*WHAT YOU SHOULD DO*. All lines from the first one in the listing below to the one holding "[urllib.parse.urlparse], [os.path] and", inclusive, are to be copied exactly.

*DATA FOR PROCESSING*.
(** * The deduplicating ingestion pipeline of [scripts/Texting_Theory_Scraper.py]

    A shallow embedding of the scraper: the source resolver
    ([get_image_urls_from_submission], [_normalize_reddit_image_url]), the
    download step ([download_and_dedupe] and its filename helpers), the driver
    loop of [main], and the state store ([load_state], [save_state]).

    Python [str] values are modelled as [string] (one [ascii] per character,
    ASCII case mapping); [bytes] as [list byte]; [set] as [gset string]; the
    dynamically typed attributes that PRAW fills from Reddit's JSON as
    [pyval]; exceptions as the [Raise] branch of [result]; the file tree as
    [gmap string node].  The libraries behind the script come in two kinds:
    [urllib.parse.urlparse], [os.path] and the [str] methods are modelled by
    functions that compute; SHA-256, [unquote], the JSON codec, the home
    directory and what the file system takes of a write are the fields of
    [Collaborators], and every property of the driver and of the state store
    holds for all of them. *)

From Stdlib Require Import ZArith Ascii String List.
From Stdlib.Strings Require Import Byte.
From stdpp Require Import base option list gmap strings sorting.

Open Scope string_scope.
Open Scope list_scope.

(** ** Python string primitives *)

Module Py.

(** [c in chars] for a single character [c]. *)
Fixpoint char_in (c : ascii) (chars : string) : bool :=
  match chars with
  | EmptyString => false
  | String d rest => if Ascii.eqb c d then true else char_in c rest
  end.

(** [s.startswith(p)]. *)
Fixpoint startswith (s p : string) {struct p} : bool :=
  match p with
  | EmptyString => true
  | String b p' =>
      match s with
      | EmptyString => false
      | String a s' => Ascii.eqb a b && startswith s' p'
      end
  end.

(** [s.endswith(suffix)]. *)
Fixpoint endswith (s suffix : string) : bool :=
  if String.eqb s suffix then true
  else match s with
       | EmptyString => false
       | String _ rest => endswith rest suffix
       end.

(** [sub in s] for strings: substring test. *)
Fixpoint contains (s sub : string) : bool :=
  if startswith s sub then true
  else match s with
       | EmptyString => false
       | String _ rest => contains rest sub
       end.

Definition lower_char (c : ascii) : ascii :=
  let n := nat_of_ascii c in
  if (65 <=? n)%nat && (n <=? 90)%nat then ascii_of_nat (n + 32) else c.

(** [s.lower()] on ASCII text. *)
Fixpoint lower (s : string) : string :=
  match s with
  | EmptyString => EmptyString
  | String c rest => String (lower_char c) (lower rest)
  end.

(** [s[n:]]. *)
Fixpoint drop (n : nat) (s : string) : string :=
  match n, s with
  | O, _ => s
  | S _, EmptyString => EmptyString
  | S k, String _ rest => drop k rest
  end.

(** [s.replace(old, new)] for a non-empty [old]: one left-to-right pass over
    non-overlapping occurrences.  [skip] counts the characters of the
    occurrence being replaced that are still to be consumed. *)
Fixpoint replace_from (old new s : string) (skip : nat) : string :=
  match s with
  | EmptyString => EmptyString
  | String c rest =>
      match skip with
      | S k => replace_from old new rest k
      | O =>
          if startswith s old
          then new +:+ replace_from old new rest (String.length old - 1)
          else String c (replace_from old new rest 0)
      end
  end.

Definition replace (s old new : string) : string := replace_from old new s 0.

(** [s.split(c, 1)] when [c in s]: the text before and after the first [c];
    [None] when [c] is absent ([s.find(c) < 0]). *)
Fixpoint partition (c : ascii) (s : string) : option (string * string) :=
  match s with
  | EmptyString => None
  | String a rest =>
      if Ascii.eqb a c then Some (EmptyString, rest)
      else match partition c rest with
           | Some (before, after) => Some (String a before, after)
           | None => None
           end
  end.

(** The text before and after the last [c] ([s.rfind(c)]); [None] when [c]
    is absent. *)
Fixpoint rpartition (c : ascii) (s : string) : option (string * string) :=
  match s with
  | EmptyString => None
  | String a rest =>
      match rpartition c rest with
      | Some (before, after) => Some (String a before, after)
      | None => if Ascii.eqb a c then Some (EmptyString, rest) else None
      end
  end.

(** Split [s] in front of its first character that belongs to [stops]. *)
Fixpoint break_at (stops : string) (s : string) : string * string :=
  match s with
  | EmptyString => (EmptyString, EmptyString)
  | String a rest =>
      if char_in a stops then (EmptyString, s)
      else let '(before, after) := break_at stops rest in (String a before, after)
  end.

(** [all(c in chars for c in s)]. *)
Fixpoint all_in (chars : string) (s : string) : bool :=
  match s with
  | EmptyString => true
  | String a rest => char_in a chars && all_in chars rest
  end.

(** [s.lstrip(chars)]. *)
Fixpoint lstrip (chars : string) (s : string) : string :=
  match s with
  | EmptyString => EmptyString
  | String a rest => if char_in a chars then lstrip chars rest else s
  end.

(** Removal of every character of [chars]: the chained
    [s.replace(b, "")] over single characters [b]. *)
Fixpoint remove_chars (chars : string) (s : string) : string :=
  match s with
  | EmptyString => EmptyString
  | String a rest =>
      if char_in a chars then remove_chars chars rest
      else String a (remove_chars chars rest)
  end.

(** [str(n)] for a non-negative integer. *)
Definition digit_char (d : nat) : ascii := ascii_of_nat (48 + d).

Fixpoint str_of_nat_fuel (fuel n : nat) (acc : string) : string :=
  match fuel with
  | O => acc
  | S f =>
      let acc' := String (digit_char (n mod 10)) acc in
      if (n <? 10)%nat then acc' else str_of_nat_fuel f (n / 10) acc'
  end.

Definition str_of_nat (n : nat) : string := str_of_nat_fuel (S n) n EmptyString.

End Py.

(** ** Exceptions and dynamically typed values *)

Inductive exn := AttributeError | KeyError | TypeError | ValueError.

(** The outcome of a Python expression: a value, or a raised exception (all
    four are subclasses of [Exception], so [except Exception] catches them). *)
Inductive result (A : Type) : Type :=
| Ok (a : A)
| Raise (e : exn).
Arguments Ok {A} a.
Arguments Raise {A} e.

#[global] Instance result_ret : MRet result := fun A a => Ok a.
#[global] Instance result_bind : MBind result := fun A B f m =>
  match m with
  | Ok a => f a
  | Raise e => Raise e
  end.

(** A value decoded from Reddit's JSON.  A JSON object is an association
    list; only the zero-ness of a number is ever observed here. *)
Inductive pyval :=
| PNone
| PBool (b : bool)
| PInt (z : Z)
| PStr (s : string)
| PList (l : list pyval)
| PDict (d : list (string * pyval)).

Definition truthy (v : pyval) : bool :=
  match v with
  | PNone => false
  | PBool b => b
  | PInt z => negb (z =? 0)%Z
  | PStr s => negb (String.eqb s "")
  | PList l => match l with [] => false | _ => true end
  | PDict d => match d with [] => false | _ => true end
  end.

Fixpoint assoc (k : string) (d : list (string * pyval)) : option pyval :=
  match d with
  | [] => None
  | (k', v) :: rest => if String.eqb k k' then Some v else assoc k rest
  end.

(** [v[key]] for a string [key]. *)
Definition getitem (v : pyval) (key : string) : result pyval :=
  match v with
  | PDict d => match assoc key d with Some x => Ok x | None => Raise KeyError end
  | _ => Raise TypeError
  end.

(** [v.get(key, default)]: a [dict] method, so an [AttributeError] on
    anything else; an unhashable key is a [TypeError]; the keys of a JSON
    object are strings, so only a string key can be found. *)
Definition dict_get (v key default : pyval) : result pyval :=
  match v with
  | PDict d =>
      match key with
      | PStr k => Ok (match assoc k d with Some x => x | None => default end)
      | PList _ | PDict _ => Raise TypeError
      | _ => Ok default
      end
  | _ => Raise AttributeError
  end.

Fixpoint chars_of (s : string) : list pyval :=
  match s with
  | EmptyString => []
  | String c rest => PStr (String c EmptyString) :: chars_of rest
  end.

(** The sequence a [for] loop walks through. *)
Definition iterate (v : pyval) : result (list pyval) :=
  match v with
  | PList l => Ok l
  | PDict d => Ok (map (fun kv => PStr (fst kv)) d)
  | PStr s => Ok (chars_of s)
  | _ => Raise TypeError
  end.

Definition is_str (v : pyval) (s : string) : bool :=
  match v with
  | PStr s' => String.eqb s' s
  | _ => false
  end.

(** [key in v] for a string [key]. *)
Definition py_in (key : string) (v : pyval) : result bool :=
  match v with
  | PDict d => Ok (match assoc key d with Some _ => true | None => false end)
  | PList l => Ok (existsb (fun x => is_str x key) l)
  | PStr s => Ok (Py.contains s key)
  | _ => Raise TypeError
  end.

(** A [str] method called on [v]. *)
Definition as_str (v : pyval) : result string :=
  match v with
  | PStr s => Ok s
  | _ => Raise AttributeError
  end.

(** [v or default]. *)
Definition py_or (v default : pyval) : pyval := if truthy v then v else default.

(** ** [urllib.parse.urlparse]

    A model of CPython 3.10's [urlsplit] and [urlparse] on ASCII text (the
    NFKC test of [_checknetloc] only concerns a non-ASCII netloc).  Later
    releases also want the scheme to begin with a letter and refuse a
    bracketed host that is no IP literal; every URL that the script parses
    has passed a [startswith("http")] test, on the text or on its lower
    case. *)

Record ParseResult := {
  scheme : string; netloc : string; path : string;
  params : string; query : string; fragment : string }.

Definition scheme_chars : string :=
  "abcdefghijklmnopqrstuvwxyzABCDEFGHIJKLMNOPQRSTUVWXYZ0123456789+-.".

Definition uses_params : list string :=
  [""; "ftp"; "hdl"; "prospero"; "http"; "imap"; "https"; "shttp"; "rtsp";
   "rtspu"; "sip"; "sips"; "mms"; "sftp"; "tel"].

(** The characters [chr(0)] to [chr(32)]. *)
Definition WHATWG_C0_CONTROL_OR_SPACE : string :=
  string_of_list_ascii (map ascii_of_nat (seq 0 33)).

(** Tab, carriage return and line feed. *)
Definition UNSAFE_URL_BYTES_TO_REMOVE : string :=
  string_of_list_ascii (map ascii_of_nat [9; 13; 10]).

Definition in_list (s : string) (l : list string) : bool :=
  existsb (String.eqb s) l.

(** [_splitparams]: cut the path at the first [;] of its last segment. *)
Definition splitparams (url : string) : string * string :=
  match Py.rpartition "/" url with
  | Some (dir, seg) =>
      match Py.partition ";" seg with
      | Some (before, after) => (dir +:+ "/" +:+ before, after)
      | None => (url, "")
      end
  | None =>
      match Py.partition ";" url with
      | Some (before, after) => (before, after)
      | None => (url, "")
      end
  end.

(** The scheme, when the text before the first colon is a non-empty run of
    scheme characters. *)
Definition split_scheme (url : string) : string * string :=
  match Py.partition ":" url with
  | Some (before, after) =>
      if negb (String.eqb before "") && Py.all_in scheme_chars before
      then (Py.lower before, after)
      else ("", url)
  | None => ("", url)
  end.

*WRITTEN ANSWER*.
(** * The deduplicating ingestion pipeline of [scripts/Texting_Theory_Scraper.py]

    A shallow embedding of the scraper: the source resolver
    ([get_image_urls_from_submission], [_normalize_reddit_image_url]), the
    download step ([download_and_dedupe] and its filename helpers), the driver
    loop of [main], and the state store ([load_state], [save_state]).

    Python [str] values are modelled as [string] (one [ascii] per character,
    ASCII case mapping); [bytes] as [list byte]; [set] as [gset string]; the
    dynamically typed attributes that PRAW fills from Reddit's JSON as
    [pyval]; exceptions as the [Raise] branch of [result]; the file tree as
    [gmap string node].  The libraries behind the script come in two kinds:
    [urllib.parse.urlparse], [os.path] and the [str] methods are modelled by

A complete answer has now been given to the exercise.